Chigger mites refer to 2 taxonomic families (Trombiculidae and Leeuwenhoekiidae), and they belong to Acariformes, Acari, Arachnida under Arthropoda [13]. There are more than 3,700 species of chigger mites widely distributed in the world and more than 400 species found in China [35]. The larvae of chigger mites (chiggers) are the exclusive vector of scrub typhus (tsutsugamushi disease) and they are the only ectoparasitic and disease-transmitting stage in their complex life cycle [6,7]. The taxonomic identification of chigger mites has long been based on the morphology of the larvae. Rodents and some other small mammals are the most important hosts of the larvae (chiggers). Scrub typhus transmitted by chiggers is widely distributed in many parts of China, especially in the south [810]. Located in the southwest of China, Yunnan province is one of main foci of scrub typhus in China, with the distribution of the disease in all the 16 prefectures and municipalities of the province. Of total 129 counties in 16 prefectures and municipalities of Yunnan province, 118 counties have the cases of scrub typhus reported [10,11]. As an independent species of chigger mites, Leptotrombidium sialkotense is one of the 6 main vectors of scrub typhus in China, and it plays an important role in the transmission of the disease [1,12]. Vercammen-Grandjean and Langston [2] first named Leptotrombidium (Leptotrombidium) imphalum sialkotense in 1976. After that some Chinese scholars described a new species of chigger mite, Leptotrombidium (Leptotrombidium) jishoum in 1988 [13], which was afterwards proved to be the synonymous species of L. (L.) imphalum sialkotense and was finally revised to Leptotrombidium sialkotense [14]. Leptotrombidium sialkotense was first found in Jishou of Hunan province in 1988. Before this study, Chinese scientists generally thought that L. sialkotense was an endemic species of chigger mite in some parts of China with a very narrow geographical distribution and it was mainly confined to Jishou, Guzhang and Baojing in Hunan province. During the investigation on chigger mite distribution in Yunnan province, we found L. sialkotense at Jingha village, Jinghong county of Xishuangbanna Dai Autonomous prefecture in southern Yunnan, where is far from the original distribution areas of L. sialkotense. The distribution of L. sialkotense at Jingha village is the first report of the mite in the whole Yunnan province, which is of academic significance.


Field investigation

From a field investigation from April 2016 to March 2017, Leptotrombidium sialkotense was found at a localized area, Jingha village in Jinghong county of Xishuangbanna Dai Autonomous prefecture in southern Yunnan, southwest China. Jingha village is near the coast of the Lancang river (a river from the northwest to the south in Yunnan province), and located at 21°50′ north latitude and 100°52′ east longitude with an altitude of 500–700 m [15]. The village is a rubber planting area with lots of rubber woodlands dotted with some banana fields, farmlands, bush areas and broad-leaved forests.

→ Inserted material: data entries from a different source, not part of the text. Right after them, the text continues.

(* ===== verification/Arith.v ===== *)
(** * Shell arithmetic (src/src/arith.rs)

    The evaluator of [$(( ))], a recursive-descent parser that computes as it reads. Its cursor is
    the state of a small monad, together with the variables behind [ArithVars]; an error ends the
    evaluation and keeps the assignments made before it. The parsing functions take fuel, and
    the theorems show that the fuel [evaluate] passes is enough for every expression. *)

From S2P Require Import Prelude.
From S2P Require Import RustStr.

(** ** Variables *)

(** The storage an evaluation reads and assigns. Every method may change the storage, as
    [&mut self] allows. *)
Class ArithVars (V : Type) := {
  arith_get : V → string → V * result string (option string);
  arith_get_element : V → string → Z → V * result string (option string);
  arith_set : V → string → Z → V * result string unit;
  arith_set_element : V → string → Z → Z → V * result string unit
}.

Record ArithError := MkArithError { ae_message : string; ae_variable : bool }.

Definition expression_error (message : string) : ArithError := MkArithError message false.
Definition variable_error (message : string) : ArithError := MkArithError message true.

Definition describe (e : ArithError) (expression : string) : string :=
  if ae_variable e then ae_message e else trim_start expression +:+ ": " +:+ ae_message e.

Definition MAX_RECURSION : nat := 128.
Definition MAX_NESTING : nat := 256.

Inductive Place := Scalar (name : string) | Element (name : string) (index : Z).

Record Operand := MkOperand { op_value : Z; op_place : option Place }.
Definition rvalue (value : Z) : Operand := MkOperand value None.
Lemma evaluate_at_returns {V} `{ArithVars V} levels (vars : V) expression :
  ∃ vars' r, evaluate_at levels vars expression = Ret (vars', r) ∧
    match r with Ok v => in_i64 v | Err _ => True end.
Proof. destruct (evaluate_at_keeps levels vars expression) as (vars' & r & He & _ & Hr). by exists vars', r. Qed.

(** C38: Evaluation is total: for every storage and every expression, whatever its nesting, its
    variables and the expressions they hold, [evaluate] returns (the fuel is enough and nothing
    panics), and a value it returns is an [i64]. *)
Theorem evaluate_total {V} `{ArithVars V} (vars : V) expression :
  ∃ vars' r, evaluate vars expression = Ret (vars', r) ∧
    match r with Ok v => in_i64 v | Err _ => True end.
Proof. apply evaluate_at_returns. Qed.

(** A skipped operand has no effect: whatever rule parses it, with [skip] the variables after it
    are the variables before it, so the assignments and increments in the operands that [&&],
    [||] and [?:] do not select are never carried out. *)
Theorem skipped_operand_pure {V} `{ArithVars V} chars levels rule fuel (p : Parser V) :
  rule_ok chars rule p → (ps_position p ≤ length chars)%nat →
  (32 * (length chars - ps_position p) + rank rule ≤ fuel)%nat →
  ∃ p' r, parse_rule chars (Some (evaluate_at levels)) fuel rule true p = Ret (p', r) ∧ ps_vars p' = ps_vars p.
Proof.
  intros Hr Hg Hf. assert (Hdeeper : ∀ ev (vars : V) text, Some (evaluate_at levels) = Some ev →
    ∃ vars' r, ev vars text = Ret (vars', r) ∧ frame vars vars' ∧ match r with Ok v => in_i64 v | Err _ => True end)
    by (intros ev vars text [= <-]; apply evaluate_at_keeps).
  destruct (parse_rule_returns chars (Some (evaluate_at levels)) Hdeeper fuel rule true p Hr Hg Hf)
    as (p' & r & Hp & (_ & _ & _ & Hv) & _).
  exists p', r. auto.
Qed.

(** Storage with scalars only, for the examples. *)
Definition Scalars : Type := gmap string string.

#[export] Instance scalars_vars : ArithVars Scalars := {|
  arith_get vars name := (vars, Ok (vars !! name));
  arith_get_element vars name _ := (vars, Ok (vars !! name));
  arith_set vars name value := (<[name := pretty value]> vars, Ok tt);
  arith_set_element vars name _ value := (<[name := pretty value]> vars, Ok tt)
|}.

Lemma skipped_operand_pure_witness :
  ∃ p' r, parse_rule (utf8_chars "x=1") (Some (evaluate_at 3)) 200 Comma true (MkParser (∅ : Scalars) 0 0 0)
    = Ret (p', r) ∧ ps_vars p' = (∅ : Scalars).
Proof.
  apply (skipped_operand_pure (utf8_chars "x=1") 3 Comma 200 (MkParser (∅ : Scalars) 0 0 0)).
  - exact I.
  - simpl. lia.
  - simpl. lia.
Defined.

(** Exponentiation by squaring on wrapping 64-bit integers computes the power modulo [2 ^ 64] for
    every base and every non-negative exponent; 64 rounds are enough. *)
Theorem wrapping_power_exact base exponent :
  in_i64 base → 0 ≤ exponent ≤ I64_MAX →
  wrapping_power base exponent = Ret (wrap64 (base ^ exponent)).
Proof. apply wrapping_power_ret. Qed.

Lemma wrapping_power_exact_witness : wrapping_power 3 41 = Ret (wrap64 (3 ^ 41)) ∧ wrap64 (3 ^ 41) = -420491770248316829.
Proof.
  split; [|vm_compute; reflexivity]. apply wrapping_power_exact.
  - unfold in_i64, I64_MIN, I64_MAX. lia.
  - unfold I64_MAX. lia.
Defined.
(* ===== verification/ArithRef.v ===== *)
(** * The arithmetic grammar

    First the constant expressions in the evaluator's own terms: its operators and precedence table,
    and that parsing what is printed with the parentheses the table asks for gives the meaning its
    operators have. Then, in [Grammar], a reference that takes nothing from the evaluator: its own
    operators, symbols, precedences and constants, and their meaning on integers. The theorem relates
    the two: the evaluator implements the reference, its precedences and associativity, its
    short-circuiting and its arithmetic modulo [2 ^ 64]. *)

From stdpp Require Import pretty.
From S2P Require Import Prelude.
From S2P Require Import RustStr.
From S2P Require Import Arith.
From S2P Require Import ArithSpec.

(** ** Syntax and meaning, by the operators of the evaluator *)

Inductive aexpr :=
| Lit (text : string)
| Un (operator : string) (a : aexpr)
| Bin (operator : string) (a b : aexpr)
| Pow (a b : aexpr)
| AndE (a b : aexpr)
| OrE (a b : aexpr)
| CondE (c a b : aexpr).

Definition binary_meaning (operator : string) (x y : Z) : option Z :=
  match apply_op operator x y with Ret (Ok v) => Some v | _ => None end.

(** The value, [None] when a division by zero or a negative exponent is reached. *)
Fixpoint denote (e : aexpr) : option Z :=
  match e with
  | Lit text => match parse_constant text with Ok v => Some v | Err _ => None end
  | Un operator a => unary_value operator <$> denote a
  | Bin operator a b => x ← denote a; y ← denote b; binary_meaning operator x y
  | Pow a b => x ← denote a; y ← denote b; binary_meaning "**" x y
  | AndE a b => x ← denote a; if x =? 0 then Some 0 else y ← denote b; Some (i64_from (negb (y =? 0)))
  | OrE a b => x ← denote a; if x =? 0 then y ← denote b; Some (i64_from (negb (y =? 0))) else Some 1
  | CondE c a b => x ← denote c; if x =? 0 then denote b else denote a
  end.

Definition literal_ok (text : string) : bool :=
  match utf8_chars text with
  | [] => false
  | c :: cs => is_ascii_digit c && forallb constant_char (c :: cs) && is_ok (parse_constant text)
  end.

(** The row of the precedence table an operator is in. *)
Definition level_of (operator : string) : option nat :=
  fst <$> list_find (λ operators, operator ∈ operators) LEVELS.

Fixpoint well_formed (e : aexpr) : bool :=
  match e with
  | Lit text => literal_ok text
  | Un operator a => bool_decide (operator ∈ ["-"; "!"; "~"]) && well_formed a
  | Bin operator a b => bool_decide (is_Some (level_of operator)) && well_formed a && well_formed b
  | Pow a b | AndE a b | OrE a b => well_formed a && well_formed b
  | CondE c a b => well_formed c && well_formed a && well_formed b
  end.

(** Precedences: [?:] 0, [||] 1, [&&] 2, the rows of the table 3 to 10, [**] 11, unary 12,
    constants 13. *)
Definition prec (e : aexpr) : nat :=
  match e with
  | CondE _ _ _ => 0 | OrE _ _ => 1 | AndE _ _ => 2
  | Bin operator _ _ => 3 + default 0%nat (level_of operator)
  | Pow _ _ => 11 | Un _ _ => 12 | Lit _ => 13
  end.

Fixpoint chars_of (s : string) : list string :=
  match s with EmptyString => [] | String c rest => String c EmptyString :: chars_of rest end.

Definition parens (inside : bool) (body : list string) : list string :=
  if inside then "(" :: body ++ [")"] else body.

(** The characters of [e] where an expression of precedence at least [k] is expected. *)
Fixpoint print (k : nat) (e : aexpr) : list string :=
  parens (bool_decide (prec e < k)%nat)
    match e with
    | Lit text => utf8_chars text
    | Un operator a => chars_of operator ++ print 12 a
    | Bin operator a b =>
        let level := (3 + default 0 (level_of operator))%nat in
        print level a ++ chars_of operator ++ print (S level) b
    | Pow a b => print 12 a ++ chars_of "**" ++ print 11 b
    | AndE a b => print 3 a ++ chars_of "&&" ++ print 3 b
    | OrE a b => print 2 a ++ chars_of "||" ++ print 2 b
    | CondE c a b => print 1 c ++ "?" :: print 0 a ++ ":" :: print 0 b
    end.

(** How deep the parser nests in it at most, a parenthesis around each node included. *)
Fixpoint depth (e : aexpr) : nat :=
  match e with
  | Lit _ => 0
  | Un _ a => 2 + depth a
  | Bin _ a b | Pow a b | AndE a b | OrE a b => 2 + Nat.max (depth a) (depth b)
  | CondE c a b => 2 + Nat.max (depth c) (Nat.max (depth a) (depth b))
  end.

(** ** What the parser looks at *)

Fixpoint starts (t : string) (s : list string) : bool :=
  match t with
  | EmptyString => true
  | String c rest =>
      match s with [] => false | x :: s => bool_decide (x = String c EmptyString) && starts rest s end
  end.
(* ===== verification/ShellSpec.v ===== *)
(** * The shell parser always returns a well-formed tree

    On the tokens of the lexer every rule returns, restores the nesting counter, never moves
    back, and unless it reports an error builds a tree of the shape the interpreter expects.
    The height of the tree is bounded, though not by [MAX_SYNTAX_DEPTH]. *)

From S2P Require Import Prelude.
From S2P Require Import State.
From S2P Require Import RustStr.
From S2P Require Import Syntax.
From S2P Require Import Lexer.
From S2P Require Import ShellParser.
From S2P Require Import LexerSpec.

(** ** Well-formed trees *)

Definition redirect_ok (r : Redirect) : Prop :=
  fd_range (rd_fd r) ∧
  match rd_op r with
  | OpDupOut => ∃ source, rd_target r = "&" +:+ source
  | OpClose => rd_target r = "-"
  | _ => True
  end.

(** A simple command has no reserved word but [[[] in command position. *)
Definition command_words_ok (words : list string) : Prop :=
  match words with w :: _ => reserved w = false ∨ w = "[[" | [] => True end.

Collection of chigger mites and their hosts

In field survey, the mousetraps were set to capture the host animals (rodents and some other small mammals) in evening and checked in the next morning. Each captured host was put into a separate cloth bag and brought to the laboratory where the host was anaesthetized with ether. Each anaesthetized host was carefully examined and chiggers were collected mainly from the both auricles and external auditory canals of each host, where chiggers often attached. All the collected chiggers from each host were separately preserved in a vial with 70% of ethanol. After the collection of chiggers, every host was identified into species according to its external morphological characteristics and various comprehensive measurement indexes [1618].

Identification of chigger mites

Every chigger was slide-mounted with Hoyer’s medium and it was finally identified into a species according to identification keys under a microscope after dehydration and transparent process [2,3,14]. According to the identification characteristics [14], the specimens suspected of L. sialkotense were confirmed one by one under high magnification and oil microscopes. From the identified samples of chigger mites, L. sialkotense mite was chosen as the target for the further statistical analyses in this paper.

Infestation calculation

The constituent ratio (Cr), prevalence (PM), mean abundance (MA), and mean intensity (MI) were used to calculate the infestation of L. sialkotense on its hosts, rodents and some other small mammals [1,1921].
Ni and N are the individuals of chigger mite species i and all the mite species; M, Hm, and H the individuals of L. sialkotense, infested hosts and all the hosts [1,1921].

Spatial pattern analysis

With the combination of a random deviation test (F test), Iwao’s regression equation was used to analyze the spatial distribution pattern of L. sialkotense on 6 hosts [2224]. The formulas are as follows:
M*=α+βM   (Iwao’s linear regression)F=12[Nα2+2α(β-1)i=1NMi+(β-1)2i=1NMi2]1N-2i=1N(Mi*-α-βMi)2Mi=j=1NiMijNi;Mi*=Mi+(σi2Mi-1)
In Iwao’s regression, M and M* are the mean and mean crowding of the mites (L. sialkotense); α and β the intercept and regression coefficient. In F test, Mij, and Ni are the individuals of the mites and hosts in sampling unit i, and Mi and σ2i the mean and variance. The aggregated distribution is determined when α>1 and β>1 (F>F0.05 (2, N-2), P<0.05) [2224].

Statistical analysis on ecological niche

Based on the constituent ratio, Levins’ niche breadth was adopted to evaluate the host-specificity [16,21,25].
Bi is the niche breadth of L. sialkotense; Pih and S the constituent ratio of the mites on different host species and total host species [16,21,25].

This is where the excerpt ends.